**Exercise inputs**:
######

(** The sample self-check accepts version 2 only. *)
Lemma standin_self_check_version : self_check_recognises_version.
Proof.
  intros ca ca' Hcheck. cbn in Hcheck. unfold check_ca in Hcheck.
  repeat case_decide; simplify_eq; unfold GetVersion; simpl.
  all: match goal with Hv : _ = "2" |- _ => exact Hv end.
Qed.

(** A JWT signer with both a roles list and a role map passes validation. *)
Lemma C1_counterexample_jwt_signer :
  GetType jwt_ca = JWTSigner ∧
  GetRoles jwt_ca ≠ [] ∧
  GetRoleMap jwt_ca ≠ [] ∧
  ValidateCertAuthority jwt_ca = (jwt_ca, None).
Proof. split_and!; [reflexivity | discriminate | discriminate | vm_compute; reflexivity]. Qed.

(** A host CA with both fields is refused. *)
Lemma C1_witness_host_ca_both :
  (GetType (defaulted host_ca_both) = HostCA ∧
   GetRoles (defaulted host_ca_both) ≠ [] ∧
   GetRoleMap (defaulted host_ca_both) ≠ []) ∧
  ∃ err, (ValidateCertAuthority host_ca_both).2 = Some err.
Proof.
  split.
  - split_and!; [reflexivity | discriminate | discriminate].
  - destruct (C1_roles_or_role_map_host_user host_ca_both) as [Hboth _].
    + left. reflexivity.
    + apply Hboth; discriminate.
Defined.

(** Version 99 in the header: the CA is refused, the cluster name is
    returned. *)
Lemma C2_witness_version_99 :
  (ResourceHeader.Version (CertAuthority_header host_ca_v99) ≠ V2 ∧
   ClusterNameV2.Version cluster_name_v99 ≠ V2) ∧
  UnmarshalCertAuthority buf_host_ca_v99 [] =
    Err (trace_BadParameter "cert authority resource version %v is not supported" ["99"]) ∧
  ∃ out,
    UnmarshalClusterName buf_cluster_name_v99 [] = Ok out ∧
    ClusterNameV2.Version out = "99" ∧
    ClusterNameV2.Spec out = ClusterNameV2.Spec cluster_name_v99.
Proof.
  split; [split; discriminate |].
  split.
  - destruct (C2_version_gate buf_host_ca_v99 []) as [Hca _].
    destruct (Hca (CertAuthority_header host_ca_v99)) as [_ Herr];
      [vm_compute; reflexivity | discriminate |].
    apply Herr. by eexists.
  - destruct (C2_version_gate buf_cluster_name_v99 []) as [_ Hcn].
    apply (Hcn cluster_name_v99 cluster_name_v99);
      [by eexists | discriminate | vm_compute; reflexivity | vm_compute; reflexivity].
Defined.

(** An expiry passed to the CA unmarshal is not stamped; the same options on
    a cluster name are. *)
Lemma C3_witness_expiry_option :
  (CollectOptions [WithResourceID 9; WithExpires 1000] =
     Ok {| MarshalConfig.ID := 9; MarshalConfig.PreserveResourceID := false;
           MarshalConfig.Expires := 1000 |}) ∧
  (∃ out,
     UnmarshalCertAuthority buf_host_ca [WithResourceID 9; WithExpires 1000] = Ok out ∧
     GetResourceID out = 9 ∧
     Expiry out = None) ∧
  (∃ out,
     UnmarshalClusterName buf_cluster_name [WithResourceID 9; WithExpires 1000] = Ok out ∧
     ClusterNameV2.GetResourceID out = 9 ∧
     ClusterNameV2.Expiry out = Some 1000).
Proof.
  split; [reflexivity|]. split.
  - destruct (C3_unmarshal_overrides buf_host_ca [WithResourceID 9; WithExpires 1000]
                _ eq_refl) as [Hca _].
    destruct (Hca (CertAuthority_header host_ca) host_ca host_ca) as [_ Hok];
      [vm_compute; reflexivity | reflexivity | vm_compute; reflexivity |].
    destruct Hok as (out & Hout & Hid & _ & Hexp & _); [vm_compute; reflexivity|].
    exists out. split_and!; [exact Hout | apply Hid; discriminate | exact Hexp].
  - destruct (C3_unmarshal_overrides buf_cluster_name [WithResourceID 9; WithExpires 1000]
                _ eq_refl) as [_ Hcn].
    destruct (Hcn cluster_name cluster_name) as [_ Hok];
      [discriminate | vm_compute; reflexivity |].
    destruct Hok as (out & Hout & Hid & Hexp & _); [vm_compute; reflexivity|].
    exists out. split_and!; [exact Hout | apply Hid; discriminate | apply Hexp; discriminate].
Defined.




(** Marshalling the stored host CA without options: the store keeps the CA
    with its ID 7, the bytes are those of the copy with ID 0. *)
Lemma C5_witness_host_ca :
  (CollectOptions [] = Ok MarshalConfig.zero ∧
   ({[ 1%positive := host_ca ]} : gmap loc CertAuthorityV2.t) !! 1%positive = Some host_ca ∧
   GetVersion host_ca = V2 ∧ GetResourceID host_ca = 7) ∧
  ∃ σ',
    MarshalCertAuthority (CertAuthorityV2_ptr 1%positive) [] {[ 1%positive := host_ca ]} =
      Some (σ', Ok buf_host_ca_id0) ∧
    σ' !! 1%positive = Some host_ca ∧
    ∃ out, FastUnmarshal_CertAuthorityV2 buf_host_ca_id0 = Ok out ∧ GetResourceID out = 0.
Proof.
  split; [split_and!; reflexivity |].
  destruct (C5_marshal_without_preserve [] MarshalConfig.zero eq_refl eq_refl) as [Hca _].
  destruct (Hca {[ 1%positive := host_ca ]} 1%positive host_ca)
    as (σ' & r & Hm & Hp & _ & Hv2 & Hbytes); [reflexivity |].
  rewrite Hv2 in Hm, Hbytes by reflexivity.
  exists σ'. split_and!; [exact Hm | exact Hp |].
  destruct (Hbytes buf_host_ca_id0) as (_ & _ & _ & Hdec); [reflexivity|].
  exact (Hdec standin_codec_roundtrip).
Defined.

(** Round trip of the host CA with its resource ID kept. *)
Lemma C6_witness_host_ca :
  (({[ 1%positive := host_ca ]} : gmap loc CertAuthorityV2.t) !! 1%positive = Some host_ca ∧
   validated host_ca ∧ GetVersion host_ca = V2) ∧
  MarshalCertAuthority (CertAuthorityV2_ptr 1%positive) [PreserveResourceID]
    {[ 1%positive := host_ca ]} = Some ({[ 1%positive := host_ca ]}, Ok buf_host_ca) ∧
  UnmarshalCertAuthority buf_host_ca [] = Ok host_ca.
Proof.
  assert (validated host_ca) as Hvalid by (vm_compute; reflexivity).
  split; [split_and!; [reflexivity | exact Hvalid | reflexivity] |].
  destruct (C6_roundtrip_preserving_id {[ 1%positive := host_ca ]} 1%positive host_ca)
    as [Hm Hu];
    [exact standin_codec_roundtrip | exact standin_self_check_version
    | reflexivity | exact Hvalid |].
  split; [exact Hm | apply Hu; reflexivity].
Defined.

(** The signer of the sample JWT CA. *)
Lemma C7_witness_jwt_ca :
  GetJWTSigner jwt_ca 42 =
    Ok {| jwt.Clock_ := Some 42; jwt.Algorithm := "RS256";
          jwt.ClusterName := "cluster-x";
          jwt.PrivateKey := Some (text "jwt-private-1");
          jwt.PublicKey_ := None |} ∧
  ∃ first rest k,
    GetJWTKeyPairs jwt_ca = first :: rest ∧
    ParsePrivateKey (JWTKeyPair.PrivateKey first) = Ok k ∧
    jwt.ClusterName (signer_config jwt_ca 42 k) = "cluster-x".
Proof.
  assert (GetJWTSigner jwt_ca 42 =
            Ok {| jwt.Clock_ := Some 42; jwt.Algorithm := "RS256";
                  jwt.ClusterName := "cluster-x";
                  jwt.PrivateKey := Some (text "jwt-private-1");
                  jwt.PublicKey_ := None |}) as Hrun by (vm_compute; reflexivity).
  split; [exact Hrun|].
  destruct (C7_GetJWTSigner (H:=Standin.collaborators) jwt_ca 42) as (_ & Hok & _).
  destruct (Hok _ Hrun) as (first & rest & k & Hpairs & Hparse & _ & Hname & _).
  exists first, rest, k. split_and!; [exact Hpairs | exact Hparse | exact Hname].
Defined.

(** A pool over the host CA (two TLS key pairs) and the JWT CA (none). *)
Lemma C8_witness_two_cas :
  CertPoolFromCertAuthorities [host_ca; jwt_ca] = Ok [text "cert-1"; text "cert-2"] ∧
  (∀ c, c ∈ [text "cert-1"; text "cert-2"] ↔
        ∃ ca kp, ca ∈ [host_ca; jwt_ca] ∧ kp ∈ GetTLSKeyPairs ca ∧
                 ParseCertificatePEM (TLSKeyPair.Cert kp) = Ok c) ∧
  is_Err (CertPool jwt_ca).
Proof.
  assert (CertPoolFromCertAuthorities [host_ca; jwt_ca] =
            Ok [text "cert-1"; text "cert-2"]) as Hrun by (vm_compute; reflexivity).
  destruct (C8_cert_pools [host_ca; jwt_ca]) as (_ & _ & Hin & Hsingle).
  split_and!; [exact Hrun | exact (Hin _ Hrun) |].
  eexists. apply Hsingle. reflexivity.
Defined.

(** Two host CAs that hold the same data under the same resource ID, the
    role map being nil in one and empty in the other, are not equivalent. *)
Lemma C9_counterexample_nil_and_empty_role_map :
  GoCertAuthorityV2.model StandinGo.host_ca =
    GoCertAuthorityV2.model StandinGo.host_ca_empty_role_map ∧
  GoCertAuthorityV2.model StandinGo.host_ca = host_ca ∧
  CertAuthoritiesEquivalent StandinGo.host_ca StandinGo.host_ca_empty_role_map = false.
Proof. split_and!; [reflexivity | reflexivity | vm_compute; reflexivity]. Qed.

(** The host CA is equivalent to itself under another resource ID, and not
    to the host CA with another role. *)
Lemma C9_witness_host_ca :
  GetRoles (GoCertAuthorityV2.model StandinGo.host_ca) ≠
    GetRoles (GoCertAuthorityV2.model StandinGo.host_ca_other_role) ∧
  CertAuthoritiesEquivalent StandinGo.host_ca
    (GoCertAuthorityV2.SetResourceID 0 StandinGo.host_ca) = true ∧
  CertAuthoritiesEquivalent StandinGo.host_ca StandinGo.host_ca_other_role = false ∧
  CertAuthoritiesEquivalent StandinGo.host_ca StandinGo.host_ca_empty_role_map = false.
Proof.
  split; [discriminate|]. split_and!.
  - destruct (C9_CertAuthoritiesEquivalent StandinGo.host_ca StandinGo.host_ca)
      as (_ & Hid & _).
    apply Hid.
  - destruct (C9_CertAuthoritiesEquivalent StandinGo.host_ca StandinGo.host_ca_other_role)
      as (_ & _ & Hdiff & _).
    apply Hdiff. do 4 right. left. discriminate.
  - destruct (C9_CertAuthoritiesEquivalent StandinGo.host_ca
                StandinGo.host_ca_empty_role_map) as (_ & _ & _ & Hspec & _).
    apply Hspec. discriminate.
Defined.

(** A TTL of 5 below the minimum of 60. *)
Lemma C10_witness_short_ttl :
  (UserCertParams.PrivateCASigningKey user_params ≠ [] ∧
   UserCertParams.CASigningAlg user_params ≠ "" ∧
   UserCertParams.AllowedLogins user_params ≠ [] ∧
   UserCertParams.TTL user_params < MinCertDuration) ∧
  UserCertParams_CheckAndSetDefaults user_params =
    (UserCertParams.SetTTL 60 user_params, None).
Proof.
  split; [split_and!; [discriminate | discriminate | discriminate | reflexivity] |].
  destruct (C10_user_cert_params_ttl_raised user_params) as (c' & Hrun & _ & Hmin & Hrest);
    [discriminate | discriminate | discriminate |].
  rewrite Hrun, Hrest, (Hmin eq_refl). reflexivity.
Defined.

End Samples.

(** * Further properties *)

Section MoreProperties.
Context `{Collaborators} `{MoreCollaborators}.

(** ** TLS certificates and pools *)

Lemma GetTLSCerts_loop_spec (pairs : list TLSKeyPair.t) (done_ : list bytes) :
  GetTLSCerts_loop (done_ ++ replicate (length pairs) []) (length done_) pairs =
  (done_ ++ (TLSKeyPair.Cert <$> pairs))%list.
Proof.
  revert done_. induction pairs as [|p rest IH]; intros done_; [done|].
  simpl. rewrite <- (Nat.add_0_r (length done_)) at 1.
  rewrite insert_app_r. simpl.
  specialize (IH (done_ ++ [TLSKeyPair.Cert p])%list).
  rewrite length_app in IH. simpl in IH.
  rewrite Nat.add_1_r, <- !app_assoc in IH. exact IH.
Qed.

Lemma GetTLSCerts_fmap (ca : CertAuthorityV2.t) :
  GetTLSCerts ca = TLSKeyPair.Cert <$> GetTLSKeyPairs ca.
Proof. unfold GetTLSCerts. apply (GetTLSCerts_loop_spec (GetTLSKeyPairs ca) []). Qed.

(** X1.  [GetTLSCerts] returns the certificates of the TLS key pairs, one
    per pair and in the order of the pairs. *)
Theorem X1_GetTLSCerts_in_order (ca : CertAuthorityV2.t) :
  GetTLSCerts ca = TLSKeyPair.Cert <$> GetTLSKeyPairs ca ∧
  length (GetTLSCerts ca) = length (GetTLSKeyPairs ca) ∧
  ∀ i, GetTLSCerts ca !! i = TLSKeyPair.Cert <$> (GetTLSKeyPairs ca !! i).
Proof.
  rewrite GetTLSCerts_fmap. split_and!; [done | by rewrite length_fmap |].
  intros i. by rewrite list_lookup_fmap.
Qed.

Lemma addKeyPairs_app (l1 l2 : list TLSKeyPair.t) (certPool : CertPool_t) :
  addKeyPairs certPool (l1 ++ l2) =
  match addKeyPairs certPool l1 with
  | Err err => Err err
  | Ok certPool' => addKeyPairs certPool' l2
  end.
Proof.
  revert certPool. induction l1 as [|kp rest IH]; intros certPool; [done|].
  simpl. destruct (ParseCertificatePEM (TLSKeyPair.Cert kp)); [apply IH | done].
Qed.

######

**Problem to solve**:
Check every line above for the string "first", and copy the ones that have it.

**Output for this exercise**:
  ∃ first rest k,
    GetJWTKeyPairs jwt_ca = first :: rest ∧
    ParsePrivateKey (JWTKeyPair.PrivateKey first) = Ok k ∧
  destruct (Hok _ Hrun) as (first & rest & k & Hpairs & Hparse & _ & Hname & _).
  exists first, rest, k. split_and!; [exact Hpairs | exact Hparse | exact Hname].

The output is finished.